Something small, quiet, and private.

Cas waits out the embrace patiently and when he pulls away, his expression appears more relaxed, though there is still a pained weariness shuttered behind his eyes.

“How are you here, Cas?” Dean whispers, his eyes roaming the angel’s face, trying to memorize the oh-so familiar features all over again. His gaze zeroes in on the straight, slightly raised scar, and his hand rises to it on his own accord.

Castiel tracks the movement with his eyes, and Dean can swear the angel is holding his breath. The hunter’s calloused fingertips brush across the puckered skin in wonder. Dean realizes that he is holding his breath as well.

After a moment of strange silence, Castiel answers rather haltingly “I was remade, Dean. This- ” he pauses to touch two fingers to the scar, centimeters away from where Dean’s are still resting on his cheek “is merely a flaw in the design.”

Absurdly, Dean images a toy Cas being put together from spare parts, arms welded to torso and ears to head. Somewhere along the line, the adhesive holding together his face must have cracked. He laughs a little at that – a stilted breath pulled from his throat.

“You might be a demon, you know,” Dean says without thinking, only now realizing how completely careless he’s being in trusting something that looks like a dead friend.

“I am not,” the angel replies carefully, a crease forming between his eyebrows.

Dean chokes on laughter again and this time, he doesn’t even know what caused it.

“We’ll have to do the usual tests,” he adds after a bit.

“Of course, Dean.”

“You might be a hallucination too. Think you’ll pass the tests then?”

“I am not a hallucination,” Cas retorts matter-of-factly, beginning to appear mildly annoyed.

“Don’t move,” says Dean, sliding a few steps to his left until he is in front of the Impala’s trunk. Castiel freezes where he stands, though in retrospect, he hasn’t been moving all that much to begin with. Dean nudges the trunk open and digs around in the dark, throwing a glance behind him every other second to make sure the angel is still there. One hand finally hits upon what he’s looking for and he draws it out a triumphantly - a rumpled, yellow trench coat.

“Hallucination or not, you should at least look a bit more like Cas,” he says cheerfully, pressing the coat into the other man’s hands.

“I am not a hallucination,” the angel repeats, rather unnecessarily.
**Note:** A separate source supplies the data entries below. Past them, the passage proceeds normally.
Definition __str__ : M str :=
  print [VStr (str_of "==------MEMS DRIVER------==")] ;;
  hv <- get is_HV_on ;;
  (if hv : bool then print [VStr (str_of "Driver is currently ON")]
   else print [VStr (str_of "Driver is currently OFF")]) ;;
  c <- get settings ;;
  print [VStr (str_of "           Vbias ="); val_of_option (Vbias c)] ;;
  print [VStr (str_of "  VdifferenceMax ="); val_of_option (VdifferenceMax c)] ;;
  print [VStr (str_of "HardwareFilterBW ="); val_of_option (HardwareFilterBW c)] ;;
  print [VStr (str_of "==-----------------------==")] ;;
  ret [].

Definition set_Vbias (v : PyVal) (verbose : bool) : M bool :=
  hv <- get is_HV_on ;;
  if hv : bool then
    print [VStr (str_of "Error: cannot change parameters while mirror is on")] ;;
    ret false
  else
    let reject :=
      print [VStr (str_of ("Error: invalid selection. Vbias should be a positive integer in range [0,100]" ++ NL))] ;;
      ret false in
    match as_int v with
    | None => reject
    | Some Vbias' =>
      if (Vbias' <? 0) || (100 <? Vbias') then reject
      else
        when verbose (print [VStr (str_of "Setting Vbias to"); VInt Vbias']) ;;
        let cmd := str_of "MTI+VB " ++ str_int Vbias' in
        resp <- _send_cmd (CmdStr cmd) default_read_n_char verbose false ;;
        if str_eqb resp MTI_OK then
          modify (fun st =>
            with_settings (mkSettings (Some Vbias')
                             (VdifferenceMax (settings st))
                             (HardwareFilterBW (settings st))) st) ;;
          ret true
        else ret false
    end.

Definition set_VdifferenceMax (v : PyVal) (verbose : bool) : M bool :=
  hv <- get is_HV_on ;;
  if hv : bool then
    print [VStr (str_of "Error: cannot change parameters while mirror is on")] ;;
    ret false
  else
    let reject :=
      print [VStr (str_of ("Error: invalid selection. VdifferenceMax should be a positive integer in range [0,200]" ++ NL))] ;;
      ret false in
    match as_int v with
    | None => reject
    | Some VdifferenceMax' =>
      if (VdifferenceMax' <? 0) || (200 <? VdifferenceMax') then reject
      else
        when verbose
          (print [VStr (str_of "Setting VdifferenceMax to"); VInt VdifferenceMax']) ;;
        let cmd := str_of "MTI+VD " ++ str_int VdifferenceMax' in
        resp <- _send_cmd (CmdStr cmd) default_read_n_char verbose false ;;
        if str_eqb resp MTI_OK then
          modify (fun st =>
            with_settings (mkSettings (Vbias (settings st))
                             (Some VdifferenceMax')
                             (HardwareFilterBW (settings st))) st) ;;
          ret true
        else ret false
    end.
Dean has already devised a sure-fire method of checking that. He’s pretty sure it’s the only test that will really matter. Faking a confidence he doesn’t feel, the hunter closes the distance between them, tilts forward, and time screeches, full-speed, into motion.

He’s kissing Castiel. He’s kissing his best friend. He’s kissing an angel who was God and then was dead and now isn’t.
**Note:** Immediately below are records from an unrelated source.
(** C6: the score of a candidate is the number of its characters among
    E, T, A, O, I, N, S, H, R, D, L and U, each counted with its number of
    occurrences in the reference string, which is 1, plus 100 exactly when
    the candidate is in the phrase set. *)
Theorem score_formula (phrase_set : option (list str)) (s : str) :
  score phrase_set s
  = (Z.of_nat (length (filter etaoin s))
     + (if match phrase_set with
           | Some set => Py.mem s set
           | None => false
           end
        then 100 else 0))%Z
  /\ (forall ch,
        Py.counter_get0 freq ch = occurrences ch (lit "ETAOINSHRDLU")
        /\ Py.counter_get0 freq ch = if etaoin ch then 1%Z else 0%Z).
Proof.
  split.
  - unfold score. rewrite letter_sum.
    destruct phrase_set as [[|p ps]|].
    + change (Py.mem s []) with false. ring.
    + destruct (Py.mem s (p :: ps)); ring.
    + ring.
  - intros ch. rewrite freq_counts. split; [reflexivity | apply etaoin_once].
Qed.

(** ** The facade *)

Lemma wof_solver_run (pattern : str) (attempted_letters : option (list str))
  (words_path phrases_path : file) (from_phrases word_based : list str) :
  phrase_matches (Py.upper pattern) (load_list phrases_path)
    (forbidden_of (Py.upper pattern) attempted_letters) = Ok from_phrases ->
  solve_pattern (Py.upper pattern) (load_list words_path)
    (forbidden_of (Py.upper pattern) attempted_letters) = Ok word_based ->
  wof_solver pattern attempted_letters words_path phrases_path
  = Ok {| solutions := Py.sorted_str (Py.set_of_list (from_phrases ++ word_based));
          ranked :=
            rank_solutions (Py.sorted_str (Py.set_of_list (from_phrases ++ word_based)))
                           (Some (load_list phrases_path));
          next_letter :=
            recommend_next_letter
              (rank_solutions
                 (Py.sorted_str (Py.set_of_list (from_phrases ++ word_based)))
                 (Some (load_list phrases_path)))
              (extract_attempted_letters pattern attempted_letters)
              None (load_list phrases_path) |}.
Proof.
  unfold wof_solver, forbidden_of. cbv zeta. intros -> ->. cbn [bind].
  rewrite extract_upper.
  destruct (is_nil _) eqn:E; [|reflexivity].
  apply is_nil_true in E. rewrite E. reflexivity.
Qed.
One hand is cupping Castiel’s cheek and another has once again fisted itself in the angel’s shirt. There are arms wrapped tightly around him, holding on as much as they are holding him upright. Everything is moving so quickly, Dean’s head is spinning. Breath is puffing out between them, their tongues dancing some intricate dance. Castiel moans somewhere low in his throat, and Dean isn’t sure how to hold him any closer. The trench coat is pressed uselessly between then and the hunter now fervently wishes that he hadn’t gone and put it there in the first place.

In what seems like no amount of time at all, their lips are inches apart again, and Castiel is staring at him with what must be above and beyond even his usual intensity.

The words rumble from somewhere deep in the angel’s throat, an insistent “Do you forgive me, Dean?”

Dean still has about a million questions and can find a good handful of reasons to say no – all memories of fear and betrayal. But the reason for saying yes is the one standing right there in front of him. So, all he can do is nod mutely and kiss his angel as time zooms by around him.


End file.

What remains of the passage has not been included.